PROBLEM TO SOLVE
Your output should be the lines of the entries below, exactly, from the first one through the line that holds "Forall (λ q, ∃".

[Items from a dataset]
(** The states the functions of the file keep the registry in: every list
    cell points to a live record of its kind, no record is listed twice,
    every watch and every published object belongs to a listed record, no
    record is published twice, and [g_new0] and [g_io_add_watch] return
    addresses and ids that are not in use. *)
Definition wf (s : state) : Prop :=
  NoDup (connected_nodes s) ∧
  NoDup (bound_nodes s) ∧
  Forall (connected_ok s) (connected_nodes s) ∧
  Forall (bound_ok s) (bound_nodes s) ∧
  NoDup (listeners s) ∧
  Forall (listener_ok s) (listeners s) ∧
  map_Forall (λ i p, p ∈ connected_nodes s ∧ io_id <$> heap s !! p = Some i)
             (sources s) ∧
  map_Forall (λ i _, (i < next_source s)%nat) (sources s) ∧
  map_Forall (λ _ p, p ∈ bound_nodes s) (objects s) ∧
  map_Forall (λ k p, map_Forall (λ k' p', p = p' → k = k') (objects s))
             (objects s) ∧
  map_Forall (λ p _, (p < next_node s)%nat) (heap s).

#[global] Instance connected_ok_dec s p : Decision (connected_ok s p).
Proof. unfold connected_ok. destruct (heap s !! p); apply _. Defined.

#[global] Instance bound_ok_dec s p : Decision (bound_ok s p).
Proof. unfold bound_ok. destruct (heap s !! p); apply _. Defined.

#[global] Instance listener_ok_dec s e : Decision (listener_ok s e).
Proof. unfold listener_ok. destruct (heap s !! e.2); apply _. Defined.

#[global] Instance wf_dec s : Decision (wf s).
Proof. unfold wf. apply _. Defined.

(** No record of the list carries the name [d] (and every record has a
    name, so that the scan is defined). *)
Definition no_device (s : state) (d : string) (l : list ptr) : Prop :=
  Forall (λ q, ∃ d', device_at s q = Some d' ∧ d' ≠ d) l.

(** The first record of the list [l] named [d] is the one at [p]. *)
Definition first_with_device (s : state) (l : list ptr) (d : string)
    (p : ptr) : Prop :=
  ∃ l1 l2, l = l1 ++ p :: l2 ∧ no_device s d l1 ∧ device_at s p = Some d.

(** The marks [rfcomm_node_free] leaves for the record [n]. *)
Definition free_events (n : rfcomm_node) : list event :=
  match conn n with Some c => [EvConnUnref c] | None => [] end ++
  match io n with Some ch => [EvIoClose ch; EvIoUnref ch] | None => [] end ++
  [EvRelease (id n)].

(** The state [rfcomm_node_free] leaves for the record [n] at [p]. *)
Definition freed (p : ptr) (n : rfcomm_node) (s : state) : state :=
  State (delete p (heap s)) (next_node s) (connected_nodes s) (bound_nodes s)
        (listeners s)
        (match io n with
         | Some _ => delete (io_id n) (sources s)
         | None => sources s
         end)
        (next_source s) (objects s) (log s ++ free_events n).

(** The record [port_register] fills in. *)
Definition bound_node (c : DBusConnection) (dev_id : Z)
    (src_addr dst_addr : bdaddr_t) (dev : string) (svc : option string)
    : rfcomm_node :=
  Node dev_id src_addr dst_addr (Some (default "Bluetooth RFCOMM port" svc))
       (Some dev) (Some c) None None 0%nat.

(** The state [port_unregister] leaves when its lookup succeeds with a
    node whose connection is [c]: the object published at the path, if
    there is one, is destroyed, and with it the node it was published
    for. *)
Definition unpublished (c : DBusConnection) (path : string) (s : state)
    : state :=
  match objects s !! (c, path) with
  | Some q =>
      match heap s !! q with
      | Some nq =>
          freed q nq (set_bound_nodes (λ l, g_slist_remove l q)
                        (set_objects (delete (c, path)) s))
      | None => s
      end
  | None => s
  end.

ANSWER FOR THE TASK
(** The states the functions of the file keep the registry in: every list
    cell points to a live record of its kind, no record is listed twice,
    every watch and every published object belongs to a listed record, no
    record is published twice, and [g_new0] and [g_io_add_watch] return
    addresses and ids that are not in use. *)
Definition wf (s : state) : Prop :=
  NoDup (connected_nodes s) ∧
  NoDup (bound_nodes s) ∧
  Forall (connected_ok s) (connected_nodes s) ∧
  Forall (bound_ok s) (bound_nodes s) ∧
  NoDup (listeners s) ∧
  Forall (listener_ok s) (listeners s) ∧
  map_Forall (λ i p, p ∈ connected_nodes s ∧ io_id <$> heap s !! p = Some i)
             (sources s) ∧
  map_Forall (λ i _, (i < next_source s)%nat) (sources s) ∧
  map_Forall (λ _ p, p ∈ bound_nodes s) (objects s) ∧
  map_Forall (λ k p, map_Forall (λ k' p', p = p' → k = k') (objects s))
             (objects s) ∧
  map_Forall (λ p _, (p < next_node s)%nat) (heap s).

#[global] Instance connected_ok_dec s p : Decision (connected_ok s p).
Proof. unfold connected_ok. destruct (heap s !! p); apply _. Defined.

#[global] Instance bound_ok_dec s p : Decision (bound_ok s p).
Proof. unfold bound_ok. destruct (heap s !! p); apply _. Defined.

#[global] Instance listener_ok_dec s e : Decision (listener_ok s e).
Proof. unfold listener_ok. destruct (heap s !! e.2); apply _. Defined.

#[global] Instance wf_dec s : Decision (wf s).
Proof. unfold wf. apply _. Defined.

(** No record of the list carries the name [d] (and every record has a
    name, so that the scan is defined). *)
Definition no_device (s : state) (d : string) (l : list ptr) : Prop :=
  Forall (λ q, ∃ d', device_at s q = Some d' ∧ d' ≠ d) l.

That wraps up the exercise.